# The task:
Select, from the data, each line where "Trigger" occurs.

# Stored data:
________
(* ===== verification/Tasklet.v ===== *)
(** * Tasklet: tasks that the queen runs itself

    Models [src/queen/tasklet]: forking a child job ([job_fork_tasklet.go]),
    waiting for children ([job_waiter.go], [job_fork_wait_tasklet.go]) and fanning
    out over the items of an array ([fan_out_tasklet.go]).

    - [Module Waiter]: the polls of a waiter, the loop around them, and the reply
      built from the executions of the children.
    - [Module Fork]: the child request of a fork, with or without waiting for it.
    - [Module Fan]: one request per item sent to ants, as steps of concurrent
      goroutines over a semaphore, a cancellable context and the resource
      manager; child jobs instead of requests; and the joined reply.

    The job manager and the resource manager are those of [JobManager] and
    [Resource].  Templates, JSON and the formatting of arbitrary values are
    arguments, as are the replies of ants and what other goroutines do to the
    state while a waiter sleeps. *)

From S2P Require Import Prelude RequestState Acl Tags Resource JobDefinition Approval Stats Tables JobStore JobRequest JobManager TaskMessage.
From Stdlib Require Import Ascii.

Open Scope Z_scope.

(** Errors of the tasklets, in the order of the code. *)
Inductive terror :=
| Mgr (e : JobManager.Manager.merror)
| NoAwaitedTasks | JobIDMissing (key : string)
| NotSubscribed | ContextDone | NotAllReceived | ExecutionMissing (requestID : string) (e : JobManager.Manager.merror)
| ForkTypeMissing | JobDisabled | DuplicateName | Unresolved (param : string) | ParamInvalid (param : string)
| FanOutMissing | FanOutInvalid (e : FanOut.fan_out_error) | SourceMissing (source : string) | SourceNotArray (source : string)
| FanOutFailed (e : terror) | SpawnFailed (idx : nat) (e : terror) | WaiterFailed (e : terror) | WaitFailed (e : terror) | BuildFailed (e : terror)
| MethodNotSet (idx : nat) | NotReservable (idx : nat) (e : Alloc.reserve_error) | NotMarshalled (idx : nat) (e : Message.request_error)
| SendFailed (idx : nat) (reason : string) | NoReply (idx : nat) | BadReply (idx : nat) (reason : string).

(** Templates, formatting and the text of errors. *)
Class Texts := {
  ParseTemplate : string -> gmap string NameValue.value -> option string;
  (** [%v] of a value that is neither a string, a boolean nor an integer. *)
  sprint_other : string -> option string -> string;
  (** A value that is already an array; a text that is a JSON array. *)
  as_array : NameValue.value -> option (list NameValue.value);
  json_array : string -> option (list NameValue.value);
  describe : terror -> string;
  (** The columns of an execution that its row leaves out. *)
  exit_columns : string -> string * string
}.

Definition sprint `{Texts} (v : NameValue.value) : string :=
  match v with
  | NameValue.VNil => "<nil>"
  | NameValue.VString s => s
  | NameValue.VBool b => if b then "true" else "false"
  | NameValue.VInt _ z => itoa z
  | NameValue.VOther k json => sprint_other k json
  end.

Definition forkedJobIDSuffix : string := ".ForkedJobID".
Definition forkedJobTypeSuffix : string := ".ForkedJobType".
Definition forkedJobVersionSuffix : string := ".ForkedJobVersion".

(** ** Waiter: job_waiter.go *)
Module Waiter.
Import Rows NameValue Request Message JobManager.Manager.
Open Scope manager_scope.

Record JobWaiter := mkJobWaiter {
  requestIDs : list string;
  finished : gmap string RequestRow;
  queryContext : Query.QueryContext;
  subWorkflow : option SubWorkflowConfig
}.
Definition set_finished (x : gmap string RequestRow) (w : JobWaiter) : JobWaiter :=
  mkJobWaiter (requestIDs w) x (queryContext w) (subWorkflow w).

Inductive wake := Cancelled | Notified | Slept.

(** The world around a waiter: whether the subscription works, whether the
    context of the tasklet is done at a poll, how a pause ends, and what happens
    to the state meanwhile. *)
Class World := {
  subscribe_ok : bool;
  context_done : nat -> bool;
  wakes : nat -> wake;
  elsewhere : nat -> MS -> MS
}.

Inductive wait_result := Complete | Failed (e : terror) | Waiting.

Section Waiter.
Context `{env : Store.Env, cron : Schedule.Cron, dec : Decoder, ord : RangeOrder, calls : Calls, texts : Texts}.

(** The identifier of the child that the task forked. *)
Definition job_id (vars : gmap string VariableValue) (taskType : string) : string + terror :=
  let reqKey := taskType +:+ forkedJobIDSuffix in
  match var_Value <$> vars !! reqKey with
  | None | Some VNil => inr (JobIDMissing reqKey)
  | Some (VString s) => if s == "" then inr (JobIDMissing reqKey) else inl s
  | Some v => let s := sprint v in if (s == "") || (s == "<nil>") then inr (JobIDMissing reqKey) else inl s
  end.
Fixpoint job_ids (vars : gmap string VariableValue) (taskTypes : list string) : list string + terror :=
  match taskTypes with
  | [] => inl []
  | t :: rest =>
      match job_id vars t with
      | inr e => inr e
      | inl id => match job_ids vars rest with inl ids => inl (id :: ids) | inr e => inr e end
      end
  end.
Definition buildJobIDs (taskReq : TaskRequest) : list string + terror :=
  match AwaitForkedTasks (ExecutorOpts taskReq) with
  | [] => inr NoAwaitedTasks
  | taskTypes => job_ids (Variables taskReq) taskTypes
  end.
________
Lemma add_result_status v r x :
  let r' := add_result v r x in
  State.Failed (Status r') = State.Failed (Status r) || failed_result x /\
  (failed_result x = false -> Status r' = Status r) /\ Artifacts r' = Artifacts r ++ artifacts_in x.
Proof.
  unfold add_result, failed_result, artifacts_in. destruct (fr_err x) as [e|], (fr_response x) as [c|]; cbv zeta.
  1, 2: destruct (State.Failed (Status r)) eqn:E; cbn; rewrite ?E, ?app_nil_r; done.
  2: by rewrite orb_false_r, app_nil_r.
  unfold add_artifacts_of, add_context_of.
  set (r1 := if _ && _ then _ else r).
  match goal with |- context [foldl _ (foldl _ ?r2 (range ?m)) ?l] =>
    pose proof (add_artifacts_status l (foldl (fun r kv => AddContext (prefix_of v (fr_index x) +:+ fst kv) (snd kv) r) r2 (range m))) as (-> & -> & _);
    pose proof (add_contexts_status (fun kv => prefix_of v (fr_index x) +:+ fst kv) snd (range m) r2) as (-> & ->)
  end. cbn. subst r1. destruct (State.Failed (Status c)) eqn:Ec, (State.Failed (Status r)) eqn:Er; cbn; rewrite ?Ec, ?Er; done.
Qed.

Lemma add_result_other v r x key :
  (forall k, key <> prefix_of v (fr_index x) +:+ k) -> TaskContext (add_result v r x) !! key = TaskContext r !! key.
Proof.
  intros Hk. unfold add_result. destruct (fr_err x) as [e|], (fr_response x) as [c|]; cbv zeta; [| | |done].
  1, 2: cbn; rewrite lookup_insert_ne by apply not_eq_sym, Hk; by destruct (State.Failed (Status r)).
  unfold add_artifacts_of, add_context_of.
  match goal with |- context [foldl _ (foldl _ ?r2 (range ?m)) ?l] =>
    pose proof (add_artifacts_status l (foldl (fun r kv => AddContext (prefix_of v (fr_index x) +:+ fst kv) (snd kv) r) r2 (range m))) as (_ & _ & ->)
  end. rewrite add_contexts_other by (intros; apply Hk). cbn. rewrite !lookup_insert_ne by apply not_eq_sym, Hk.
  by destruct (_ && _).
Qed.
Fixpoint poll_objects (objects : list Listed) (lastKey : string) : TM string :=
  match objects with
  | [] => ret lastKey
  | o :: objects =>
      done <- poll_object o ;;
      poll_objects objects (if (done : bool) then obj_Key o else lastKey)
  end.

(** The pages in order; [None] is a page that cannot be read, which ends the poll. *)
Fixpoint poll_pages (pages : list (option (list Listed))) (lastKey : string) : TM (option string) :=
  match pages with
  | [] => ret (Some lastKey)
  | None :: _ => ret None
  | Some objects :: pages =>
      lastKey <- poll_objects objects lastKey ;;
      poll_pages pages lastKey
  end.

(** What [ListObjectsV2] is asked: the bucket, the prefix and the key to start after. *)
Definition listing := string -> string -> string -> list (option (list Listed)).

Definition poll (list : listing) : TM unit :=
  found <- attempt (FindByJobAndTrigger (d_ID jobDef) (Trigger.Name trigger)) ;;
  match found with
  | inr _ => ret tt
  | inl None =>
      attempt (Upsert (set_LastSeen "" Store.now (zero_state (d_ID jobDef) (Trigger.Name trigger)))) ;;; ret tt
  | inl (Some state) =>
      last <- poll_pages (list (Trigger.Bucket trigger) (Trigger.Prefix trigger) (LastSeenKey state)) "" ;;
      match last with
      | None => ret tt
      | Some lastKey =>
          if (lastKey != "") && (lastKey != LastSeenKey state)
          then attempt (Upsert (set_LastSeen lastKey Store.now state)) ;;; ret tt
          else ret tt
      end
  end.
________
# Answer:
  found <- attempt (FindByJobAndTrigger (d_ID jobDef) (Trigger.Name trigger)) ;;
      attempt (Upsert (set_LastSeen "" Store.now (zero_state (d_ID jobDef) (Trigger.Name trigger)))) ;;; ret tt
      last <- poll_pages (list (Trigger.Bucket trigger) (Trigger.Prefix trigger) (LastSeenKey state)) "" ;;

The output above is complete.